I’d tell you to try to imagine how it feels to go from having a perfectly healthy and vibrant son one day to having a son that is completely brain dead the next day but that is impossible to comprehend unless it’s happened to you. You have no idea how it feels and I hope you never do. Charlie going to heaven has monumentally changed us forever and we need your understanding and support. To those who have shied away from or even avoided us, I know we’re uncomfortable to be around but think about how we feel. Take your discomfort and multiply it by a billion. . . you’re still nowhere close to how we feel. To those who want the “old us” back, I’m sorry to tell you that those people are gone and “just getting back out there” won’t fix anything. In fact, jumping into some of our “old normal” activities is extremely hard and sometimes we just can’t do it. If you do know this feeling. This feeling like you’ve been punched in the gut over and over again, I am sorry for your loss and I share your pain and grief.
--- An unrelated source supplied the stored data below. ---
(* ===== verification/BusTypes.v ===== *)
(** * BusTypes: the driver model shared by every bus backend

    The types of [crates/par6-bus/src/types.rs]: per-joint commands, gripper
    frames and replies, poll actions, fault flags, the decoded state of a node,
    health and freshness, and the loop-rate capture buffer with its operations.
    Integers carry their Rust widths in comments; a [JointCommand] channel that is
    [None] is omitted on the wire, not zero. *)
From stdpp Require Import list.
From S2P Require Import Prelude F64.

Definition MAX_NODES : nat := 16.

(** ** Joint commands *)

Inductive Pack :=
| Pk_Pid | Pk_Pd | Pk_Hall (trigger_value : Z) | Pk_Idle | Pk_EncoderPoll.

(** [pos], [vel]: i32; [cur_ma]: i16. *)
Record JointCommand := mkJointCommand {
  jc_pos : option Z;
  jc_vel : option Z;
  jc_cur_ma : option Z;
  jc_pack : Pack;
}.

Definition jc_position (pos vel cur_ma : Z) : JointCommand :=
  mkJointCommand (Some pos) (Some vel) (Some cur_ma) Pk_Pid.
Definition jc_velocity (vel cur_ma : Z) : JointCommand :=
  mkJointCommand None (Some vel) (Some cur_ma) Pk_Pid.
Definition jc_current (cur_ma : Z) : JointCommand := mkJointCommand None None (Some cur_ma) Pk_Pid.
Definition jc_idle : JointCommand := jc_velocity 0 0.
Definition jc_drop_to_idle : JointCommand := mkJointCommand None None None Pk_Idle.
Definition jc_encoder_poll : JointCommand := mkJointCommand None None None Pk_EncoderPoll.
Definition jc_pd (pos vel cur_ff_ma : Z) : JointCommand :=
  mkJointCommand (Some pos) (Some vel) (Some cur_ff_ma) Pk_Pd.
Definition jc_hall (vel trigger_value : Z) : JointCommand :=
  mkJointCommand None (Some vel) None (Pk_Hall trigger_value).

#[export] Instance Pack_eq_dec : EqDecision Pack.
Proof. solve_decision. Defined.
#[export] Instance JointCommand_eq_dec : EqDecision JointCommand.
Proof. solve_decision. Defined.

(** ** Gripper frames and replies *)

Record FirmwareGripperCommand := mkFw {
  fw_position : Z;
  fw_speed : Z;
  fw_current_ma : Z;
  fw_activate : bool;
  fw_action : bool;
  fw_estop : bool;
  fw_release_dir : bool;
}.

Definition fw_default : FirmwareGripperCommand := mkFw 0 0 0 false false false false.

Inductive GripperCommand :=
| GC_NoGripper
| GC_Motor (c : JointCommand)
| GC_Firmware (c : FirmwareGripperCommand)
| GC_FirmwarePoll
| GC_Calibrate.

Inductive ObjectDetection :=
| OD_Moving | OD_DetectedClosing | OD_DetectedOpening | OD_ReachedNoObject.

#[export] Instance FirmwareGripperCommand_eq_dec : EqDecision FirmwareGripperCommand.
Proof. solve_decision. Defined.
#[export] Instance GripperCommand_eq_dec : EqDecision GripperCommand.
Proof. solve_decision. Defined.
#[export] Instance ObjectDetection_eq_dec : EqDecision ObjectDetection.
Proof. solve_decision. Defined.

Record GripperReply := mkReply {
  gr_position : Z;
  gr_current_ma : Z;
  gr_activated : bool;
  gr_action_status : bool;
  gr_object_detection : ObjectDetection;
  gr_temperature_error : bool;
  gr_timeout_error : bool;
  gr_estop_error : bool;
  gr_calibrated : bool;
}.

(** ** Poll actions *)

Inductive PollKind :=
| PK_Telemetry | PK_Temperature | PK_Voltage | PK_Errors | PK_DeviceInfo | PK_Encoder | PK_Kt | PK_Ping.

Inductive ConfigKind :=
| CK_Watchdog | CK_Limits | CK_VoltageLimit | CK_PdGains | CK_CurrentGains | CK_VelocityGains
| CK_PositionGains.

Inductive PollAction :=
| PA_Poll (node : Z) (kind : PollKind)
| PA_ClearError (node : Z)
| PA_ResendConfig (node : Z)
| PA_ConfigFrame (node : Z) (kind : ConfigKind)
| PA_ConfigRead (node : Z) (kind : ConfigKind)
| PA_CaptureRead (node channel chunk : Z).

#[export] Instance PollKind_eq_dec : EqDecision PollKind.
Proof. solve_decision. Defined.
#[export] Instance ConfigKind_eq_dec : EqDecision ConfigKind.
Proof. solve_decision. Defined.
#[export] Instance PollAction_eq_dec : EqDecision PollAction.
Proof. solve_decision. Defined.

(** ** Faults *)

Record ErrorFlags := mkErrorFlags {
  ef_error : bool;
  ef_temperature : bool;
  ef_encoder : bool;
  ef_vbus : bool;
  ef_driver : bool;
  ef_velocity : bool;
  ef_current : bool;
  ef_estop : bool;
  ef_calibrated : bool;
  ef_activated : bool;
  ef_watchdog : bool;
}.

Inductive Fault :=
| Flt_Temperature | Flt_Encoder | Flt_Vbus | Flt_Driver | Flt_Velocity | Flt_Current
| Flt_EstopMotor | Flt_Watchdog.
This void in my soul. This hole in my heart. It will NEVER be filled. He was a piece of my heart and soul and now he’s gone. No matter how many books I read, how many times I go to church, or how many support groups I go to it will ALWAYS remain empty. The only way it could be filled is if Char came strolling into my bedroom tomorrow morning to kick me out of his spot on my bed to watch cartoons and that is not happening. This darkness surrounding us, however, can be lifted. We can work through this part of our lives and learn to carry our grief with dignity and pride. We can lead a fulfilling life full of love and laughter. Just like Char would want us to. I miss him so much it’s scary. It makes me wonder if I miss him more than I love him. Or if they’re one in the same.